Even meeting the film on its terms that this test is proven and bulletproof, it isn’t easy to accept a world where seemingly everyone takes these results as gospel. Upon learning that they are a match, couples are reassured that they will remain together forever and get married, whereas other couples are terrified to go through with the test, fearing that their relationship will never work out, no matter how much they currently claim to love each other, if the test comes back negative. In reality, there are a depressing amount of people who don’t believe in a virus that caused a pandemic and killed millions of people, yet they would believe in this romance test with such dry seriousness?
Setting aside the world-building barriers preventing me from fully getting involved in the premise, Fingernails centers on Jessie Buckley’s Anna, a woman who has matched with Jeremy Allen White’s Ryan but is starting to question that love, considering their relationship has become somewhat distant. Initially searching for a new job teaching elementary school, Anna decides to go behind Ryan’s back and take a job at the Romance Institute run by Luke Wilson’s Duncan, pairing her with Riz Ahmed’s Amir, overseeing exercises between patients looking to strengthen their bond before taking the test.

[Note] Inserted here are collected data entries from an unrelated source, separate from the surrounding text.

(* ===== verification/RcuList.v ===== *)
(** * The library of books under RCU

    src/ksync-rcu/list_rcu.c: a linked list of books read under RCU, changed by
    replacing or removing nodes, and reclaimed after a grace period, by a callback or
    by waiting. Every function of the file is a state machine over the shared memory,
    one shared access a step, so that any number of threads can interleave; each has
    its Definition below.

    The list keeps the order of its nodes; a node that was unlinked keeps the next
    pointer it had, as [list_del_rcu] and [list_replace_rcu] promise, and unlinking a
    node that is not on the list follows its poisoned back pointer, a fault. A grace
    period waits for the read-side sections that were open when it began. *)
From S2P Require Import Prelude.
From stdpp Require Import base numbers list gmap.
Local Open Scope Z_scope.

Module Rcu.

Definition addr : Type := nat.
Definition tid : Type := nat.

Record book := mk_book { id : Z; name : list Z; author : list Z; borrow : Z }.
Definition set_borrow (x : Z) (b : book) : book := mk_book (id b) (name b) (author b) x.

(** [strncpy] into a field of 64 bytes. *)
Definition NAME_LEN : nat := 64.
Definition strncpy (src : list Z) : list Z :=
  let s := take NAME_LEN (c_chars src) in s ++ replicate (NAME_LEN - length s) 0.

(** Books; the nodes on the list, first to last; the next pointers of unlinked nodes;
    the holder of [books_lock]; the threads in a read-side section; the nodes whose
    grace period runs, with the sections it waits for and whether a callback frees
    them; the lines printed. *)
Record shared := mk_shared {
  heap : gmap addr book;
  books : list addr;
  stale : gmap addr (option addr);
  books_lock : option tid;
  readers : gset tid;
  pending : gmap addr (gset tid * bool);
  printed : list (Z * list Z * list Z * Z * addr);
}.

Definition set_heap (h : gmap addr book) (s : shared) : shared :=
  mk_shared h (books s) (stale s) (books_lock s) (readers s) (pending s) (printed s).
Definition set_lock (o : option tid) (s : shared) : shared :=
  mk_shared (heap s) (books s) (stale s) o (readers s) (pending s) (printed s).
Definition set_links (l : list addr) (m : gmap addr (option addr)) (s : shared) : shared :=
  mk_shared (heap s) l m (books_lock s) (readers s) (pending s) (printed s).
Definition set_pending (m : gmap addr (gset tid * bool)) (s : shared) : shared :=
  mk_shared (heap s) (books s) (stale s) (books_lock s) (readers s) m (printed s).
Definition add_line (x : Z * list Z * list Z * Z * addr) (s : shared) : shared :=
  mk_shared (heap s) (books s) (stale s) (books_lock s) (readers s) (pending s) (printed s ++ [x]).
(* ===== verification/MiscDev.v ===== *)
(** * The misc character drivers and their user

    Three versions of a driver that keeps a secret string: without locking
    (src/kmisc/miscdrv_rdwr.c), with a mutex (src/ksync-mutex/mutexlock_misc.c) and
    with a mutex and a spin lock (src/ksync-spin/spinlock_misc.c), and the program that
    writes and reads the secret (src/kmisc/rdwr_test_secret.c).

    The outcomes of allocations and of the copies from and to user space are arguments
    of the operations. Taking a held lock and sleeping with a spin lock held are
    faults. Log messages are not modelled. *)
From S2P Require Import Prelude.
From stdpp Require Import base numbers list gmap.
Local Open Scope Z_scope.

Module Misc.

Definition MAXBYTES : Z := 128.
Definition ENOMEM : Z := 12.
Definition EFAULT : Z := 14.
Definition EINVAL : Z := 22.

(** The fields of the context that the drivers use. *)
Record drv_ctx := mk_ctx { tx : Z; rx : Z; oursecret : list Z }.

(** [Lock1] guards [ga] and [gb], the others the context. *)
Inductive lock := Lock1 | CtxMutex | CtxSpin.
Definition lock_eqb (l l' : lock) : bool :=
  match l, l' with
  | Lock1, Lock1 | CtxMutex, CtxMutex | CtxSpin, CtxSpin => true
  | _, _ => false
  end.

Record drv := mk_drv { registered : bool; ctx : option drv_ctx; ga : Z; gb : Z; held : list lock }.

Definition M (A : Type) : Type := ST drv A.

(** [ctx->...] *)
Definition get_ctx : M drv_ctx := fun d =>
  match ctx d with Some c => Ok (c, d) | None => Err NullDeref end.
Definition put_ctx (c : drv_ctx) : M unit := fun d =>
  Ok (tt, mk_drv (registered d) (Some c) (ga d) (gb d) (held d)).
Definition add_ga_gb (x y : Z) : M unit := fun d =>
  Ok (tt, mk_drv (registered d) (ctx d) (s32 (ga d + x)) (s32 (gb d + y)) (held d)).

Section locks.
(** Which locks are spin locks. *)
Context (is_spin : lock -> bool).
Definition might_sleep : M unit := fun d =>
  if existsb is_spin (held d) then Err SleepInAtomic else Ok (tt, d).
Definition acquire (l : lock) : M unit := fun d =>
  if negb (is_spin l) && existsb is_spin (held d) then Err SleepInAtomic
  else if existsb (lock_eqb l) (held d) then Err Deadlock
  else Ok (tt, mk_drv (registered d) (ctx d) (ga d) (gb d) (l :: held d)).
Definition release (l : lock) : M unit := fun d =>
  Ok (tt, mk_drv (registered d) (ctx d) (ga d) (gb d) (List.filter (fun l' => negb (lock_eqb l l')) (held d))).
End locks.

(** ** String functions of the kernel *)

Definition strnlen (s : list Z) (n : Z) : Z := Z.of_nat (length (c_chars (take (Z.to_nat n) s))).
Definition strlen (s : list Z) : res Z :=
  match c_string s with Some x => Ok (Z.of_nat (length x)) | None => Err OutOfBounds end.

(** [strlcpy] measures all of the source; [strscpy] reads no more than [size] bytes. *)
Definition strlcpy (dest src : list Z) (size : Z) : res (list Z) :=
  match c_string src with
  | None => Err OutOfBounds
  | Some s =>
      if size =? 0 then Ok dest
      else Ok (splice 0 (take (Z.to_nat (size - 1)) s ++ [0]) dest)
  end.
Definition strscpy (dest src : list Z) (size : Z) : list Z :=
  if size =? 0 then dest
  else splice 0 (take (Z.to_nat (size - 1)) (c_chars (take (Z.to_nat size) src)) ++ [0]) dest.

Definition lift_res {A} (r : res A) : M A := fun d => match r with Ok a => Ok (a, d) | Err e => Err e end.

Definition initmsg : list Z := [105; 110; 105; 116; 109; 115; 103; 0].
Definition zeroed_ctx : drv_ctx := mk_ctx 0 0 (replicate (Z.to_nat MAXBYTES) 0).
Definition set_secret (b : list Z) (c : drv_ctx) : drv_ctx := mk_ctx (tx c) (rx c) b.
Definition add_tx (n : Z) (c : drv_ctx) : drv_ctx := mk_ctx (s32 (tx c + n)) (rx c) (oursecret c).
Definition add_rx (n : Z) (c : drv_ctx) : drv_ctx := mk_ctx (tx c) (s32 (rx c + n)) (oursecret c).

(** The module before it is loaded. *)
Definition unloaded : drv := mk_drv false None 0 1 [].

(** Registration [r], then the context: when it cannot be allocated, the device stays
    registered. *)
Definition init_with (copy : list Z -> list Z -> Z -> res (list Z)) (register : Z) (failed : Z -> bool)
    (devm_ok : bool) : M Z := fun d =>
  if failed register then Ok (register, d)
  else
    if negb devm_ok then Ok (- ENOMEM, mk_drv true None (ga d) (gb d) (held d))
    else
      match copy (oursecret zeroed_ctx) initmsg 8 with
      | Ok b => Ok (0, mk_drv true (Some (set_secret b zeroed_ctx)) (ga d) (gb d) (held d))
      | Err e => Err e
      end.

(** ** Without locking: src/kmisc/miscdrv_rdwr.c *)
Module Kmisc.

Definition open_miscdrv_rdwr (kzalloc_ok : bool) : M Z :=
  get_ctx;;
  if negb kzalloc_ok then mret (- ENOMEM)
  else add_ga_gb 1 (-1);; mret 0.

(** The bytes that reach user space, with the return value. *)
Definition read_miscdrv_rdwr (count : Z) (copy_ok : bool) : M (Z * list Z) :=
  c ← get_ctx;
  let secret_len := strnlen (oursecret c) MAXBYTES in
  if count <? MAXBYTES then mret (- EINVAL, [])
  else if secret_len <=? 0 then mret (- EINVAL, [])
  else if negb copy_ok then mret (- EFAULT, [])
  else
    put_ctx (add_tx secret_len c);;
    mret (secret_len, take (Z.to_nat secret_len) (oursecret c)).

(** [ubuf]: the [count] bytes at the user's address. *)
Definition write_miscdrv_rdwr (count : Z) (ubuf : list Z) (kvmalloc_ok copy_ok : bool) : M Z :=
  c ← get_ctx;
  if MAXBYTES <? count then mret (s32 count)
  else if negb kvmalloc_ok then mret (- ENOMEM)
  else if negb copy_ok then mret (- EFAULT)
  else
    b ← lift_res (strlcpy (oursecret c) ubuf (if MAXBYTES <? count then MAXBYTES else count));
    put_ctx (add_rx count (set_secret b c));;
    mret (s32 count).

Definition close_miscdrv_rdwr (kzalloc_ok : bool) : M Z :=
  get_ctx;;
  if negb kzalloc_ok then mret (- ENOMEM)
  else add_ga_gb (-1) 1;; mret 0.

Definition miscdrv_rdwr_init (register : Z) (devm_ok : bool) : M Z :=
  init_with strlcpy register (fun r => negb (r =? 0)) devm_ok.
End Kmisc.

(** ** With a mutex: src/ksync-mutex/mutexlock_misc.c *)
Module Mutex.
Definition is_spin (l : lock) : bool := false.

These scenes are by far the strongest in the film, both for the weird creativity behind the exercises (such as being blindfolded and forced to walk around the room locating your partner based on a specific fragrance they put on, or staring at one another underwater) and getting to know a young couple named Rob and Sally (played by Christian Meer and Amanda Arcuri), two people that we know are inevitably going to take this test even though they are clearly in love with one another and don’t need to. Their chemistry is so sound that dread starts to set in if this stupid test comes up negative and causes them to question their relationship.
However, the primary plot involves Anna slowly realizing that, despite Amir having a partner, she is falling for him. She has also become addicted to the results of this test, to the point where her character loses a comical amount of fingernails (it would make for a fun drinking game to take a shot every time she rips off one of her fingernails to place into the test machine) and is unsure what to do.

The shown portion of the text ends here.